Especially during the pandemic, IFLA has continued to call for balanced copyright laws that enable remote access to resources, and preservation of digital and digitised heritage.

Adequate Laws and Provisions for Preservation

In too many countries, libraries do not benefit from laws that facilitate their activities to preserve and safeguard heritage for the future. More still do not have provisions in copyright that make it clear that digitization can be carried out without needing to seek permissions or make payments.

This represents an unnecessary barrier to a key public interest mission of libraries, alongside archives and museums.

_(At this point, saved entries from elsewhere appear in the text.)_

(** X2. When [createEESplines] returns for at least one robot state, the
    spline map has an entry exactly for the patches of the end-effector
    map, and each entry is built from the [N] sampling times and from two
    arrays of 3 rows and [N] columns. *)
Theorem EE_spline_map_entries t_sampling w w' :
  createEESplines t_sampling w = (Ok (), w') → xs w ≠ [] →
  ∃ m, ee_splines (self w') = Some m ∧
    (∀ k, k ∈ od_keys m ↔ k ∈ od_keys (ee_map (self w))) ∧
    ∀ patch, patch ∈ od_keys (ee_map (self w)) →
      ∃ sp, od_get m patch = Ok sp ∧
        abscissa sp = a2m (np_linspace t_sampling (length (xs w))) ∧
        length (abscissa sp) = length (xs w) ∧
        has_shape 3 (length (xs w)) (points sp) ∧
        has_shape 3 (length (xs w)) (derivatives sp).
Proof.
  intros H Hxs. apply createEESplines_Ok in H as (_ & m & Hm & Hspec).
  destruct (Hspec Hxs) as [Hkeys Hsp]. exists m. split_and!; try done.
  intros patch Hin. destruct (Hsp patch Hin) as (sp & Hget & Habs & Hp & Hd & _).
  exists sp. split_and!; try done.
  rewrite Habs. unfold a2m. apply np_linspace_length.
Qed.

(** X3. When [createEESplines] returns, column [i] of the position array and
    of the velocity array stored for a patch is what the kinematics library
    gave for the [i]-th robot state: forward kinematics on its first [nq]
    and its last [nv] entries, then the translation of the placement of the
    patch's frame and the linear velocity of that frame. *)
Theorem EE_spline_columns t_sampling w w' patch i :
  createEESplines t_sampling w = (Ok (), w') →
  patch ∈ od_keys (ee_map (self w)) → i < length (xs w) →
  ∃ m sp, ee_splines (self w') = Some m ∧ od_get m patch = Ok sp ∧
          sampled_at w patch i sp.
Proof.
  intros H Hin Hi. apply createEESplines_Ok in H as (_ & m & Hm & Hspec).
  destruct Hspec as [_ Hsp]; [by destruct (xs w); [simpl in Hi; lia|]|].
  destruct (Hsp patch Hin) as (sp & Hget & _ & _ & _ & Hcols).
  exists m, sp. split_and!; try done. by apply Hcols.
Qed.

(** X4. Whether [createEESplines] returns or raises, the spline map it
    leaves holds entries for patches of the end-effector map only: what the
    wrapper held before the call, from the constructor or from an earlier
    call, is gone. And the call does not depend on what the wrapper held. *)
Theorem EE_stale_entries t_sampling w :
  splines_of_map w (createEESplines t_sampling w).2 ∧
  ∀ s, createEESplines t_sampling (with_ee_splines s w)
       = createEESplines t_sampling w.
Proof.
  split; [apply createEESplines_splines_of_map|].
  intros s. unfold createEESplines. rewrite !m_bind_run.
  unfold m_gets, m_modify. by rewrite !m_bind_run.
Qed.

(** X5. If the kinematics library does not raise for the robot model and
    gives positions and velocities of 3 coordinates, [createEESplines]
    returns, for every state trajectory and every end-effector map: the
    indexing of the states, the lookups in the map and the column
    assignments of the method do not raise. *)
Theorem EE_returns t_sampling w :
  kinematics_returns (rmodel w) →
  ∃ w', createEESplines t_sampling w = (Ok (), w').
Proof. apply createEESplines_returns. Qed.

(** X6. An exception of [createEESplines] comes from the kinematics
    library: either one of its three calls raises it, or it is the
    [ValueError] of storing a position or velocity that has neither 3
    coordinates nor 1. The indexing of the states by [range(N)], the lookups
    of the patches in the end-effector map and the column index of the
    assignments never raise. *)
Theorem EE_raise_origin t_sampling w e w' :
  createEESplines t_sampling w = (Raise e, w') → kinematics_fault (rmodel w) e.
Proof. apply createEESplines_Raise. Qed.

End EESplinesProperties.

Section CentroidalPhiProperties.
Context {Sc : Scalar} {NP : Numpy} {Pin : Pinocchio}.

(** X7. [createCentroidalPhi] does not read the last element of
    [cs.ms_interval_data]: with a contact sequence that has the same
    elements before the last one, the method ends the same way, with the
    same result or exception and the same effects. *)
Theorem Phi_last_interval_unread c w :
  py_but_last (ms_interval_data c) = py_but_last (ms_interval_data (cs (self w))) →
  createCentroidalPhi (with_cs c w)
  = ((createCentroidalPhi w).1, with_cs c (createCentroidalPhi w).2).
Proof. apply createCentroidalPhi_with_cs. Qed.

The Declaration therefore includes welcome recognition of the need for transnational cooperation in the field, and the development of policies that make it easier to carry out work to preserve, and allow for access, reuse and education

For libraries:

This is a welcome recognition at the highest level of the importance of progress towards international action on preservation and copyright, in order to ensure not only that libraries globally enjoy at least the same basic legal possibilities, but also that they can cooperate across borders.

IFLA will highlight this message in its engagement at the global level, and encourages Members to do the same in their own advocacy around better copyright laws for our institutions.

What’s Next

The Declaration urges governments to recognise the potential of culture and creativity as an integral part of wider policy agendas on issues such as social cohesion, employment, innovation, health and well-being, the environment, sustainable local development and human rights.

They call for work to promote and protect culture and cultural heritage to be carried out in cooperation with international organisations – a call IFLA wholeheartedly supports.

We hope that culture will continue being an integral part of the G20 workstream in the future, and that libraries around the world will be able to take the messages of the Declaration, and incorporate them into their advocacy.

At IFLA, we will continue advocating for the critical role of libraries in delivering on these founding principles. We are ready to work across our organisation to build the advocacy capacity of our members, and amplify their impact at the international level.